You may believe that this position is extreme, and too inclusive to be true. Yet can truth have exceptions? If you have the gift of everything, can loss be real? Can pain be part of peace, or grief of joy? Can fear and sickness enter in a mind where love and perfect holiness abide? Truth must be all-inclusive, if it be the truth at all. Accept no opposites and no exceptions, for to do so is to contradict the truth entirely.

Salvation is the recognition that the truth is true, and nothing else is true. This you have heard before, but may not yet accept both parts of it. Without the first, the second has no meaning. But without the second, is the first no longer true. Truth cannot have an opposite. This can not be too often said and thought about. For if what is not true is true as well as what is true, then part of truth is false. And truth has lost its meaning. Nothing but the truth is true, and what is false is false.
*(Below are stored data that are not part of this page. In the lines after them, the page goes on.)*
Lemma hmac_step_inv c0 s s' : hmac_step s s' → hmac_inv c0 s → hmac_inv c0 s'.
Proof.
  intros Hs Hi. pose proof (hinv_owner _ _ Hi) as Hmu. destruct Hs as
    [t i Ht|t Ht|t i Ht Ho|t i Ht|t i Ht|t i Ht|t i Ht|t i r Ht|t Ht Ho|t Ht|t Ht|t Ht].
  - by apply inv_spawn.
  - by apply inv_spawn.
  - by eapply inv_lock.
  - eapply (inv_critical _ _ _ _ _ (hs_cryptor s)); [done|exact Ht|exact (Hmu _ _ Ht)| |by destruct (destroyed _)].
    intros c Hc. cbn in Hc. destruct (destroyed (hs_cryptor s)) eqn:Hd; cbn; rewrite Hc in Hd; [|done]. split; [|done].
    unfold HmacShaCryptor_Hash. by rewrite Hd.
  - destruct (Hmac_hash (hs_cryptor s)) as [[hash w]|] eqn:Hh.
    + eapply inv_critical; [done|exact Ht|exact (Hmu _ _ Ht)| |done]. intros c [Hc Hd]. cbn. rewrite Hc in *. split_and!; [done|by rewrite Hh|done].
    + eapply (inv_critical _ _ _ _ _ (hs_cryptor s)); [done|exact Ht|exact (Hmu _ _ Ht)| |done].
      intros c [Hc Hd]. cbn. split; [|done]. unfold HmacShaCryptor_Hash. rewrite Hc in Hh. by rewrite Hd, Hh.
  - destruct (Hmac_hash (hs_cryptor s)) as [[hash w]|] eqn:Hh.
    + eapply inv_critical; [done|exact Ht|exact (Hmu _ _ Ht)| |done]. intros c (Hd & [[hs w0] Hs] & Hc). cbn.
      rewrite Hc in Hh |- *. cbn in Hh. rewrite Hs in Hh. injection Hh as <- <-. split_and!; [done|by eexists|]. unfold set_written. cbn. by rewrite Hs.
    + eapply (inv_critical _ _ _ _ _ (hs_cryptor s)); [done|exact Ht|exact (Hmu _ _ Ht)| |done].
      intros c (_ & [hw Hs] & Hc). rewrite Hc in Hh. cbn in Hh. by rewrite Hs in Hh.
  - destruct (Hmac_hash (hs_cryptor s)) as [[hash w]|] eqn:Hh;
      (eapply (inv_critical _ _ _ _ _ (hs_cryptor s)); [done|exact Ht|exact (Hmu _ _ Ht)| |done]); intros c (Hd & [[hs w0] Hs] & Hc);
      rewrite Hc in Hh |- *; cbn in Hh; rewrite Hs in Hh; [|done]. injection Hh as <- <-. cbn. by eapply Hash_live.
  - eapply inv_unlock; [done|exact Ht|exact (Hmu _ _ Ht)| |done]. intros c l Hl Hc. cbn in Hc. destruct r as [m|e|]; [by eapply seq_hash|done|].
    destruct Hc as [Hp ->]. by apply seq_panic.
  - by eapply inv_lock.
  - eapply inv_critical; [done|exact Ht|exact (Hmu _ _ Ht)| |done]. intros c Hc. cbn in Hc |- *. by rewrite Hc.
  - eapply inv_critical; [done|exact Ht|exact (Hmu _ _ Ht)| |done]. intros c Hc. cbn in Hc |- *. by rewrite Hc.
  - eapply inv_unlock; [done|exact Ht|exact (Hmu _ _ Ht)| |done]. intros c l Hl Hc. cbn in Hc. rewrite Hc. by apply seq_destroy.
Qed.
(* ===== verification/JweCryptors.v ===== *)
(** [jwe_direct_encryptor_aead.go], [jwe_direct_decryptor_aead.go],
    [jwe_direct_encryptor_block.go], [jwe_direct_decryptor_block.go],
    [jwe_key_encryption_encryptor.go], [jwe_key_encryption_decryptor.go] and
    [asymmetric_decryption_key_store.go]: encrypting to and decrypting from compact
    JWEs.

    The keys are used through the classes of [Interfaces].  A random source is a
    tape; the block cryptors have a state, which encrypting and decrypting return. *)

From S2P Require Import Prelude Errors Base64 Json JsonFacts JsonCodec Types Crypto Jwk Jws Jwe Helpers Keys Interfaces Cryptors.

Definition Jwe_zero : Jwe :=
  {| Dep_Header := JweProtectedHeader_zero; MarshalledHeader := []; Dep_EncryptedKey := []; Dep_Iv := []; Dep_Ciphertext := [];
     Dep_Tag := []; Plaintext := [] |}.

(** A lookup in a Go map of encryptions gives the empty one for a missing key. *)
Definition gcmAlgToEncMap (alg : Alg) : option Enc :=
  if bool_decide (alg = AlgA128GCM) then Some EncA128GCM
  else if bool_decide (alg = AlgA192GCM) then Some EncA192GCM
  else if bool_decide (alg = AlgA256GCM) then Some EncA256GCM
  else None.
Definition cbcAlgToEncMap (alg : Alg) : option Enc :=
  if bool_decide (alg = AlgA256CBC) then Some EncA256CBC
  else if bool_decide (alg = AlgA256GCM) then Some EncA256GCM
  else None.

(** ** Direct encryption with an AEAD *)
Section direct_aead.
Context {K : Type} `{!AeadEncryptionKey K}.

Record JweDirectEncryptorAead := { Dea_key : K; externalIV : bool }.

Definition NewJweDirectEncryptorAead (key : K) (externalIV : bool) : JweDirectEncryptorAead :=
  {| Dea_key := key; externalIV := externalIV |}.

Definition JweDirectEncryptorAead_Encrypt (rng : tape) (encryptor : JweDirectEncryptorAead) (plaintext aad : bytes) : result (string * tape) :=
  let key := Dea_key encryptor in
  '(nonce, rng) ← (if negb (externalIV encryptor)
                   then '(n, rng) ← AeadKey_GenerateNonce rng key; Ok (Some n, rng)
                   else Ok (None, rng));
  let customHeaderFields := {| OtherAad := if (0 <? len aad)%N then Some aad else None |} in
  jwe ← Jwe_MarshalHeader {|
    Dep_Header := {|
      Jwe_Jws := set_Kid (AeadKey_Kid key) (set_Alg AlgDir JwsHeader_zero);
      Jwe_Custom := customHeaderFields;
      Jwe_Enc := default "" (gcmAlgToEncMap (AeadKey_Algorithm key));
      Jwe_Zip := "" |};
    MarshalledHeader := []; Dep_EncryptedKey := []; Dep_Iv := default [] nonce; Dep_Ciphertext := []; Dep_Tag := []; Plaintext := plaintext |};
  '(ciphertext, tag, rng) ← AeadKey_Seal rng key KeyOpsEncrypt nonce (Plaintext jwe) (MarshalledHeader jwe);
  '(iv, tag, rng) ←
    (if externalIV encryptor then
       '(throwaway, rng) ← AeadKey_GenerateNonce rng key;
       if (len tag <? len throwaway)%N then gose_err Gose.ErrInvalidAuthenticationTag
       else Ok (drop (length tag - length throwaway) tag, take (length tag - length throwaway) tag, rng)
     else Ok (Dep_Iv jwe, tag, rng));
  Ok (Jwe_Marshal {| Dep_Header := Dep_Header jwe; MarshalledHeader := MarshalledHeader jwe; Dep_EncryptedKey := Dep_EncryptedKey jwe;
                     Dep_Iv := iv; Dep_Ciphertext := ciphertext; Dep_Tag := tag; Plaintext := Plaintext jwe |}, rng).

Record JweDirectDecryptorAeadImpl := { Dda_keystore : gmap string K }.

Definition NewJweDirectDecryptorAeadImpl (keys : list K) : JweDirectDecryptorAeadImpl :=
  {| Dda_keystore := fold_left (λ m key, <[AeadKey_Kid key := key]> m) keys ∅ |}.

(** The plaintext and the additional data; nil data are empty. *)
Definition JweDirectDecryptorAeadImpl_Decrypt (decryptor : JweDirectDecryptorAeadImpl) (jwe : string) : result (bytes * bytes) :=
  if (MaxCompactSize <? slen jwe)%N then gose_err Gose.ErrInputTooLarge
  else
    jweStruct ← Jwe_Unmarshal Jwe_zero jwe;
    let header := Dep_Header jweStruct in
    if negb (str_empty (Jwe_Zip header)) then gose_err Gose.ErrZipCompressionNotSupported
    else if (slen (Jws_Kid (Jwe_Jws header)) =? 0)%N then gose_err Gose.ErrInvalidKid
    else
      match Dda_keystore decryptor !! Jws_Kid (Jwe_Jws header) with
      | None => gose_err Gose.ErrUnknownKey
      | Some key =>
        match gcmAlgToEncMap (AeadKey_Algorithm key) with
        | None => gose_err Gose.ErrInvalidEncryption
        | Some enc =>
          if negb (bool_decide (Jws_Alg (Jwe_Jws header) = AlgDir)) || negb (bool_decide (Jwe_Enc header = enc))
          then gose_err Gose.ErrInvalidAlgorithm
          else
            plaintext ← AeadKey_Open key KeyOpsDecrypt (Dep_Iv jweStruct) (Dep_Ciphertext jweStruct) (MarshalledHeader jweStruct) (Dep_Tag jweStruct);
            Ok (plaintext, default [] (OtherAad (Jwe_Custom header)))
        end
      end.
End direct_aead.
Arguments JweDirectEncryptorAead : clear implicits.
Arguments JweDirectDecryptorAeadImpl : clear implicits.

(** ** Direct encryption with a block mode and a MAC *)
Section direct_block.
Context {K M : Type} `{!BlockEncryptionKey K, !HmacKey M}.

Record JweDirectEncryptorBlock := { Deb_aesKey : K; Deb_iv : bytes; Deb_jweVerifier : JweHmacVerifierImpl M }.

Definition NewJweDirectEncryptorBlock (aesKey : K) (hmacKey : M) (iv : bytes) : JweDirectEncryptorBlock :=
  {| Deb_aesKey := aesKey; Deb_iv := iv; Deb_jweVerifier := {| hmacKey := hmacKey |} |}.

Definition block_makeJweProtectedHeader (encryptor : JweDirectEncryptorBlock) : JweProtectedHeader :=
  let aesKey := Deb_aesKey encryptor in
  {| Jwe_Jws := set_Cty "JWT" (set_Typ "JWT" (set_Kid (BlockKey_Kid aesKey) (set_Alg (BlockKey_Algorithm aesKey) JwsHeader_zero)));
     Jwe_Custom := {| OtherAad := None |};
     Jwe_Enc := default "" (cbcAlgToEncMap (BlockKey_Algorithm aesKey));
     Jwe_Zip := "" |}.

Definition JweDirectEncryptorBlock_Encrypt (encryptor : JweDirectEncryptorBlock) (plaintext : bytes)
    : result (string * JweDirectEncryptorBlock) :=
  let iv := Deb_iv encryptor in
  let jweProtectedHeader := block_makeJweProtectedHeader encryptor in
  let jweProtectedHeader := Jwe_set_Custom {| OtherAad := Some (uintToBytesBigEndian (len plaintext)) |} jweProtectedHeader in
  aad ← wrap_err "error marshalling the JWE Header" (MarshalProtectedHeader jweProtectedHeader);
  '(ciphertext, aesKey) ← BlockKey_Seal (Deb_aesKey encryptor) plaintext;
  '(tag, jweVerifier) ← JweHmacVerifierImpl_ComputeHash (Deb_jweVerifier encryptor) aad iv ciphertext;
  out ← JweRfc7516Compact_Marshal {| ProtectedHeader := jweProtectedHeader; RawProtectedHeader := []; EncryptedKey := [];
                                     InitializationVector := iv; Ciphertext := ciphertext; AuthenticationTag := tag |};
  Ok (out, {| Deb_aesKey := aesKey; Deb_iv := iv; Deb_jweVerifier := jweVerifier |}).

Record JweDirectDecryptorBlock := { Ddb_aesKey : K; Ddb_jweVerifier : JweHmacVerifierImpl M }.

Definition NewJweDirectDecryptorBlock (aesKey : K) (hmacKey : M) : JweDirectDecryptorBlock :=
  {| Ddb_aesKey := aesKey; Ddb_jweVerifier := {| hmacKey := hmacKey |} |}.

(** [aes.BlockSize] *)
Definition aes_BlockSize : N := 16.

(** The decrypted blocks, cut to the length that the header declares. *)
Definition declared_plaintext (header : JweProtectedHeader) (plaintextBlock : bytes) : result bytes :=
  match OtherAad (Jwe_Custom header) with
  | None => Err (EText "error decoding plaintext length: missing length header")
  | Some data =>
    if (len data <? 8)%N then Err (EText "error decoding plaintext length: header field too short")
    else
      let plaintextLength := be_to_N (take 8 data) in
      if (len plaintextBlock <? plaintextLength)%N
      then Err (EText "error decoding plaintext: declared length exceeds decrypted length")
      else Ok (takeN plaintextLength plaintextBlock)
  end.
This is the simplest of distinctions, yet the most obscure. But not because it is a difficult distinction to perceive. It is concealed behind a vast array of choices that do not appear to be entirely your own. And thus the truth appears to have some aspects that belie consistency, but do not seem to be but contradictions introduced by you.

As God created you, you must remain unchangeable, with transitory states by definition false. And that includes all shifts in feeling, alterations in conditions of the body and the mind; in all awareness and in all response. This is the all-inclusiveness which sets the truth apart from falsehood, and the false kept separate from the truth, as what it is.

Is it not strange that you believe to think you made the world you see is arrogance? God made it not. Of this you can be sure. What can He know of the ephemeral, the sinful and the guilty, the afraid, the suffering and lonely, and the mind that lives within a body that must die? You but accuse Him of insanity, to think He made a world where such things seem to have reality. He is not mad. Yet only madness makes a world like this.

To think that God made chaos, contradicts His Will, invented opposites to truth, and suffers death to triumph over life; all this is arrogance. Humility would see at once these things are not of Him. And can you see what God created not? To think you can is merely to believe you can perceive what God willed not to be. And what could be more arrogant than this?

Let us today be truly humble, and accept what we have made as what it is. The power of decision is our own. Decide but to accept your rightful place as co-creator of the universe, and all you think you made will disappear. What rises to awareness then will be all that there ever was, eternally as it is now. And it will take the place of self-deceptions made but to usurp the altar to the Father and the Son.

Today we practice true humility, abandoning the false pretense by which the ego seeks to prove it arrogant. Only the ego can be arrogant. But truth is humble in acknowledging its mightiness, its changelessness and its eternal wholeness, all-encompassing, God's perfect gift to His beloved Son. We lay aside the arrogance which says that we are sinners, guilty and afraid, ashamed of what we are; and lift our hearts in true humility instead to Him Who has created us immaculate, like to Himself in power and in love.

The power of decision is our own. And we accept of Him that which we are, and humbly recognize the Son of God. To recognize God's Son implies as well that all self-concepts have been laid aside, and recognized as false. Their arrogance has been perceived. And in humility the radiance of God's Son, his gentleness, his perfect sinlessness, his Father's Love, his right to Heaven and release from hell, are joyously accepted as our own.

Now do we join in glad acknowledgment that lies are false, and only truth is true. We think of truth alone as we arise, and spend five minutes practicing its ways, encouraging our frightened minds with this:


The power of decision is my own.
This day I will accept myself as what
my Father's Will created me to be.


Then will we wait in silence, giving up all self-deceptions, as we humbly ask our Self that He reveal Himself to us. And He Who never left will come again to our awareness, grateful to restore His home to God, as it was meant to be.

In patience wait for Him throughout the day, and hourly invite Him with the words with which the day began, concluding it with this same invitation to your Self. God's Voice will answer, for He speaks for you and for your Father. He will substitute the peace of God for all your frantic thoughts, the truth of God for self-deceptions, and God's Son for your illusions of yourself.